Watch: Trump Wanders Off Script Into Straws, Leaky Sinks, and Showerheads During Policy Talk

Staff Writer
(Screenshot via YouTube)

President Donald Trump’s attempt to lay out his legislative priorities for 2026 on NewsNation this week devolved into one of the most head‑scratching interviews of his presidency, dominated not by jobs, inflation or immigration — but by water flow, straws and showerheads.

Asked by host Katie Pavlich about what he wants Congress to accomplish this year — in a midterm election year — Trump bypassed pressing voter concerns like the economy and border security and instead launched into a bizarre riff about sinks that don’t work and straws that “don’t have to be paper anymore.”

“Well, one of the things I’d like to do … we passed so many executive orders,” Trump said, then pivoted straight to water: “I mean, like water coming out of a sink. The water wouldn’t come out. They had all sorts of ridiculous restrictions. I took all of that off … Coming out of the showerhead, you’d stand under a shower, there’s no water coming out.”

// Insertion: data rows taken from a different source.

(* ===== verification/GoTime.v ===== *)
(** * Go's time package, as the master uses it

    A [time.Time] is the number of nanoseconds since Go's zero time (January 1,
    year 1 UTC), so the zero value of the type is [0] and [IsZero] tests for it.
    One number stands for both of Go's clock readings: the code only compares
    and subtracts times it took from [time.Now] in the same process.  A
    [time.Duration] is an int64 count of nanoseconds.  [time.Now] itself is an
    argument of every operation that calls it. *)

From S2P Require Import Prelude.

Open Scope Z_scope.

Abbreviation Time := Z (only parsing).
Abbreviation Duration := Z (only parsing).

Definition Second : Duration := 1000000000.
Definition Millisecond : Duration := 1000000.
Definition Minute : Duration := 60 * Second.

Definition maxDuration : Duration := 9223372036854775807.
Definition minDuration : Duration := -9223372036854775808.

Definition zeroTime : Time := 0.

Definition IsZero (t : Time) : bool := t =? zeroTime.
Definition After (t u : Time) : bool := u <? t.
Definition Before (t u : Time) : bool := t <? u.
Definition Add (t : Time) (d : Duration) : Time := t + d.

(** [t.Sub(u)] saturates at the limits of [Duration]. *)

Definition Sub (t u : Time) : Duration :=
  if maxDuration <? t - u then maxDuration
  else if t - u <? minDuration then minDuration
  else t - u.

(** Integer multiplication and addition of durations wrap around. *)

Definition mulDuration (n : Z) (d : Duration) : Duration := int64 (n * d).
Definition addDuration (a b : Duration) : Duration := int64 (a + b).

(** [d.Milliseconds()] truncates towards zero. *)

Definition Milliseconds (d : Duration) : Z := Z.quot d Millisecond.

(** [time.Duration(math.Pow(2, float64(n)))] for an integer [n]: the power is
    exact in float64, the conversion drops a fraction, and a value that does not
    fit an int64 (from 2^63 on, +Inf included) converts to a value that the
    language leaves to the implementation: [oor]. *)

Definition pow2ToDuration (oor : Z) (n : Z) : Duration :=
  if n <? 0 then 0 else if n <=? 62 then 2 ^ n else oor.

(** ** Lemmas *)

Lemma Sub_exact (t u : Time) :
  minDuration <= t - u <= maxDuration -> Sub t u = t - u.
Proof. intros. unfold Sub. repeat case_match; b2p; lia. Qed.

Lemma Sub_neg (t u : Time) : t < u -> Sub t u < 0.
Proof. intros. unfold Sub, minDuration, maxDuration. repeat case_match; b2p; lia. Qed.

Lemma Sub_nonneg (t u : Time) : u <= t -> 0 <= Sub t u.
Proof. intros. unfold Sub, minDuration, maxDuration. repeat case_match; b2p; lia. Qed.

Lemma Sub_gt (t u : Time) (d : Duration) :
  minDuration <= d < maxDuration -> Sub t u > d <-> t - u > d.
Proof. intros. unfold Sub, minDuration, maxDuration in *. repeat case_match; b2p; lia. Qed.

Lemma pow2ToDuration_small (oor n : Z) : 0 <= n <= 62 -> pow2ToDuration oor n = 2 ^ n.
Proof. intros. unfold pow2ToDuration. repeat case_match; b2p; lia. Qed.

From there, Trump veered into straws — a topic that has long fascinated him. “They don’t have to be paper anymore. They don’t have to melt in your mouth,” he said, framing his 2026 goals around “common sense” deregulatory moves like undoing low‑flow water rules and overturning paper‑straw mandates.

He estimated that 35 – 40 percent of his executive orders have already been codified by Congress and said he wants the rest “confirmed” this year, but the rambling detour through domestic plumbing and straw policy undercut any coherent policy message.

Behind the scenes, this interview came the same day Trump delivered a 104‑minute press conference on his accomplishments, which included digressions about renaming the Gulf of Mexico the “Gulf of Trump,” anecdotes about little league baseball and odd asides about insane asylums.

That marathon session drew rare public criticism from former Trump staffers. Stephanie Grisham, who served briefly as his White House press secretary during his first term, called the press conference “bizarre even for him … low‑energy & feels like he’s … mentally slipping.”

Another ex‑Trump official, Sarah Matthews, took aim at Trump’s foreign policy tangents — particularly his controversial Greenland comments — calling the president’s rhetoric “the most mentally ill, deranged thing that Donald Trump has done to date.”

Trump, 79, has vigorously defended his mental acuity, telling reporters recently “I’m sharper than I was 25 years ago” and boasting of “very good genetics” and perfect health. Yet even with a string of soft‑ball questions, Trump floundered, failing to articulate a serious congressional agenda and instead wandering into bizarre policy tangents, underscoring persistent concerns about his focus as a sitting president.